That Hose Race.
In another column we print a communication from John J. Shea, Foreman of Barnes Hose Company, of Burlington, Vt., in answer to the challenge of Bates Hose, of Denver, Col., to run another race for $10,000. The Barnes Company decline the challenge, for several good and substantial reasons—first, they haven’t $10,000 second, they don’t feel like traveling 4,000 miles to gratify their challengers ; third, they regard the conditions imposed in the challenge as unfair; fourth, they do not think the challenge was put forth in good faith. They offer, however, to run the Bates Company a friendly contest, in accordance with the Tournament rules, in the public streets of Burlington, any time the Bates Company chooses to come on. Mr. Shea intimates that the challenge sounds more like the challenge of professional runners than of a practical, working Hose Company.
It seems to us that disinterested persons must concede that the Barnes Company has the best of the controversy. At the National Tournament, they were the winners of the first prize—$500 in gold, the champion belt, and a handsome Hose Carriage, presented by the Silsby Manufacturing Company. The Bates Company, it is true, ran the distance in less time, but the judges decided that their pipe was not properly attached to the hose, and they were, consequently, ruled out. They, therefore, claim that they were defeated by a technicality, and, since their return home, their local papers have indulged in much abuse of the judges. Other Companies were ruled out on precisely the same ground, so it is evident that the rule regarding the pipe connection was enforced impartially. That rule was understood by all, for it had been discussed the previous evening, by all interested, at the meeting of the Illinois Association. It was then decided that a 1-8 inch washer might be used, and that the pipe must be “set up” as tightly as it could be turned by hand. The judges decided that the Bates’ pipe was not so “set up.”

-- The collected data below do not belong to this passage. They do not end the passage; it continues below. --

Definition get_measurements (self : OONIClient)
    (test_name probe_cc since until : option string)
    (limit offset : Z) : http json :=
  let params : gmap string param :=
    <["offset" := PInt offset]> (<["limit" := PInt (Z.min limit 1000)]> ∅) in
  let params := set_if_truthy "test_name" test_name params in
  let params := set_if_truthy "probe_cc" probe_cc params in
  let params := set_if_truthy "since" since params in
  let params := set_if_truthy "until" until params in
  try_except
    (response ← client_get self (api_base self +:+ "/measurements") params;
     _ ← raise_for_status response;
     response_json response)
    (fun e =>
       match e with
       | HTTPStatusError status text =>
           throw (PyException
                    ("HTTP error: " +:+ str_of_int status +:+ " - " +:+ text))
       | RequestError msg => throw (PyException ("Request error: " +:+ msg))
       | _ => throw e
       end).

Definition common_tests : list string :=
  [ "web_connectivity";
    "http_requests";
    "dns_consistency";
    "http_invalid_request_line";
    "bridge_reachability";
    "tcp_connect";
    "http_header_field_manipulation";
    "http_host";
    "multi_protocol_traceroute";
    "meek_fronted_requests_test";
    "whatsapp";
    "facebook_messenger";
    "telegram";
    "vanilla_tor";
    "stunreachability" ].

Definition get_test_names (self : OONIClient) : http (list string) :=
  try_except
    (response ← client_get self (api_base self +:+ "/measurements")
                   (<["limit" := PInt 1]> ∅);
     _ ← raise_for_status response;
     mret common_tests)
    (fun _ => mret common_tests).
(** * Pentair 5G pool-light controller: a shallow embedding of
      [pool_light_switch.ino] and the properties of its pulse-programming
      state machine.

    The sketch keeps its whole device state in global variables and drives
    three things the outside can observe: the relay pin, the blocking
    [delay]s that shape the pulse train, and the status messages it
    publishes.  The embedding threads the globals through a small
    state-and-trace monad and records those three kinds of effect, in
    program order, in the trace.

    The device part comes first: [setup] and [loop] below are what the two
    functions do to the globals, the relay and the status channel, that
    is, [setup()] without its call of [setup_wifi()] and [loop()] from
    line 325 on, after lines 322-324 have made sure that the MQTT client
    is connected.  The MQTT session ([reconnect]), the WiFi wait
    ([setup_wifi]) and the two functions in full ([setup_sketch],
    [loop_pass]) follow the device part; neither the wait nor the session
    reads or writes a device global or the relay pin.

    Not modelled: the serial console ([Serial.print*]) and the [micros]
    and [client] fields of the status payload. *)

From Stdlib Require Import ZArith List String Ascii Bool Lia.
Import ListNotations.
Local Open Scope string_scope.
Local Open Scope list_scope.
Local Open Scope Z_scope.

(* ===================================================================== *)
(** ** Machine integers *)

(** [long] and [int] are 32-bit two's-complement on the ESP8266. *)
Definition wrap32 (z : Z) : Z := (z + 2147483648) mod 4294967296 - 2147483648.

(** [a - b] on [long]. *)
Definition sub32 (a b : Z) : Z := wrap32 (a - b).

(* ===================================================================== *)
(** ** Constants and tables (lines 18-34) *)

Definition timeBetweenMessages : Z := wrap32 (1000 * 60).
Definition timeBetweenSwitchCheck : Z := 200.
Definition timeBetweenProgCheck : Z := 200.

Definition relayPin : Z := 14.
Definition switchPin : Z := 4.

(** Pin levels of [digitalWrite] / [digitalRead].  The relay is LOW-on. *)
Inductive level : Type := LOW | HIGH.

Definition level_eqb (a b : level) : bool :=
  match a, b with
  | LOW, LOW | HIGH, HIGH => true
  | _, _ => false
  end.

(** [enum colors_enum]. *)
Definition Peruvian_Paradise : Z := 1.
Definition Super_Nova : Z := 2.
Definition Northern_Lights : Z := 3.
Definition Tidal_Wave : Z := 4.
Definition Patriot_Blue : Z := 5.
Definition Desert_Skies : Z := 6.
Definition Nova : Z := 7.
Definition Blue : Z := 8.
Definition Green : Z := 9.
Definition Red : Z := 10.
Definition White : Z := 11.
Definition Pink : Z := 12.
Definition Color_Lock : Z := 13.
Definition Return : Z := 14.

Definition colors_string : list string :=
  [ "Invalid_Color"; "Peruvian_Paradise"; "Super_Nova";
    "Northern_Lights"; "Tidal_Wave"; "Patriot_Blue"; "Desert_Skies"; "Nova";
    "Blue"; "Green"; "Red"; "White"; "Pink"; "Color_Lock"; "Return" ].

(** [colors_string[i]]; the sketch never indexes outside 0..14. *)
Definition colors_string_at (i : Z) : string :=
  nth (Z.to_nat i) colors_string EmptyString.

(** [WL_CONNECTED] and [WL_IDLE_STATUS] of the ESP8266 WiFi library. *)
Definition WL_CONNECTED : Z := 3.
Definition WL_IDLE_STATUS : Z := 0.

Under this decision—which was generally accepted as fair and just—the Barnes Company was awarded the first prize. They are the victors in that race, having complied with all its conditions. It does not seem nceessary for them to chase about the country in response to every challenge that may be sent them, in order to maintain their title as “champions.” If they have secured laurels which are envied by others, it would seem to be in order for the dissatisfied ones to “ beard the lion in his den,” and valiantly wrest his honors from him upon his own threshold. Nor does it seem to be in good taste for the vanquished, in seeking a fresh trial, to impose conditions that were not presented in the first contest. It seem to us that, if the Bates Hose Company wish another trial of speed with the Barnes Company, they should go to the mountain, and not ^ask the mountain to come to them. The Bates Company unquestionably made the quickest time at the Tournament, and, no doubt, can make just as good time again. But the fact remains that they did not win the race, and are not, therefore, in a position to impose impossible conditions upon the Company that did win. We should be glad to see these Companies brought together for a friendly contest, but are clearly of the opinion that any such contest should be conducted in accordance with the same rules that governed the first race.